OUR STORY
Founded in 1987, SustainAbility has helped
define and evolve the sustainable development
agenda and the role of business within it.
Throughout our history, we have worked with business and its stakeholders to foster trust – a fundamental enabler of a more just and sustainable economy, leadership – the courage and ability to go first and farthest, to rally others to do what’s required; and innovation – new ideas, new tools, and whole new ways of creating and delivering value.
EXPLORE OUR TIMELINE
1987 - 1999Risk and Engagement


SustainAbility was founded by activists John Elkington and Julia Hailes in 1987, the same year that the Brundtland Commission published Our Common Future and its foundational definition of sustainable development as “meeting the needs of the present without compromising the ability of future generations to meet their own needs.”

In 1988 John and Julie wrote the Green Consumer Guide which sold over 1 million copies worldwide.

John Elkington - A cartoon from a Marketing Week article in 1989

Our first decade saw business awaken to the strategic implications of the Brundtland Report in a world of growing economic and political integration and complexity. The World Business Council on Sustainable Development, Business for Social Responsibility, the ISO 14001 environmental management system, Brazil’s Ethos Institute and the Dow Jones Sustainability Index entered the landscape, while controversies surrounding companies like Shell, Nike and Monsanto signaled strategic evolution of the agenda.


2000 - 2009Value and Collaboration
The first decade of the new millennium brought fresh economic, political and social dynamics. The 9/11 attacks and the resulting “war on terror” heightened global tensions, while the deepening penetration of the Internet and social media forever changed the nature of business, collaboration and accountability.


Al Gore’s An Inconvenient Truth brought the dangers of climate change to mainstream audiences, while worldwide food price spikes called attention to the fragility of global supply chains and their sometimes devastating impact on the most vulnerable.

Sustainability awareness accelerated, and with it came a growing emphasis on business solutions and opportunities for value creation. Companies from Dupont to Unilever to Walmart established ambitious company- and portfolio-wide sustainability targets. More than 230,000 megawatts of non-fossil fuel-based energy was installed worldwide. Net Impact, the business student and professional network for sustainable business, grew to 200 chapters around the world.

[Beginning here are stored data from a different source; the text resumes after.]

(** ** The selection commit *)

Lemma selectEach_store items selected : forall multi multi',
  selectEach items selected multi = Done multi' ->
  forall k, Store.store multi' !! k
            = if bool_decide (k ∈ idsOf items selected)
              then Item.setSelected true <$> Store.store multi !! k
              else Store.store multi !! k.
Proof.
  induction selected as [|item rest IH]; intros multi multi'; cbn [selectEach].
  - intros [= <-] k. unfold idsOf. cbn [omap list_omap].
    case_bool_decide as H; [by apply elem_of_nil in H|done].
  - unfold idsOf. cbn [omap list_omap]. fold (idsOf items rest).
    destruct (items !! item) as [i|]; [|done]. cbn [fmap option_fmap option_map].
    intros H k. rewrite (IH _ _ H k). cbn [Store.multiUpdate Store.store].
    unfold Store.oneSelected.
    rewrite lookup_alter.
    destruct (decide (k = Item.id i)) as [->|Hne].
    + rewrite decide_True by done.
      rewrite (bool_decide_eq_true_2 (Item.id i ∈ Item.id i :: _)) by left.
      case_bool_decide; [|done].
      by destruct (Store.store multi !! Item.id i).
    + rewrite decide_False by done.
      case_bool_decide as H1; case_bool_decide as H2; try done.
      * exfalso. apply H2. by right.
      * apply elem_of_cons in H2 as [?|?]; done.
Qed.



(** ** The link closure *)

Lemma occurrences_cons x b values :
  occurrences x (b :: values)
  = ((if bool_decide (b = x) then 1 else 0) + occurrences x values)%nat.
Proof.
  unfold occurrences. rewrite filter_cons.
  case_decide; case_bool_decide; done.
Qed.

2010 - 2015Mainstreaming and Complexity

Amidst the slow, uneven recovery from the Global Financial Crisis of 2007-08; political turmoil ranging from the Arab Spring to Russia’s annexation of Crimea, from the grinding conflict in Syria and the resulting migrant crisis in Europe; and the profound disruption of markets by energy and other commodity price fluctuations, as well as the pervasive impact of technology, the world began to recognize uncertainty and volatility as the new normal.
Meanwhile, record temperatures, deepening droughts and other extreme weather events, and worsening inequality in many regions of the world underscored the linkages among all these challenges, bringing sustainability further into the mainstream and encouraging wider adoption of systems-thinking and other ambitious approaches to accelerating progress.


We also continued to understand and challenge evolving practice in the sustainability sector, such as with ratings and rankings (the Rate the Raters series), corporate transparency (See Change) and certification and labeling (Signed, Sealed… Delivered?).

And we continued working side-by-side with business and sustainability leaders in an increasingly global range of companies, helping them to earn and maintain trust through convening diverse stakeholder groups, understanding key risks and opportunities, setting ambitious goals, and developing and implementing high-quality strategies and programs to meet them.

2016 AND ONWARDSIntegration and Transformation

Following adoption of the UN Sustainable Development Goals (SDGs) and the Paris Climate Agreement in late 2015, global companies and other key actors are more committed than ever to the urgent, generational challenge of sustainability, and to the large-scale social, political and economic transformations it requires. In response, SustainAbility is increasingly focused on driving deep integration of business and sustainability imperatives, both within individual companies and industries, and in the systems that support and govern them.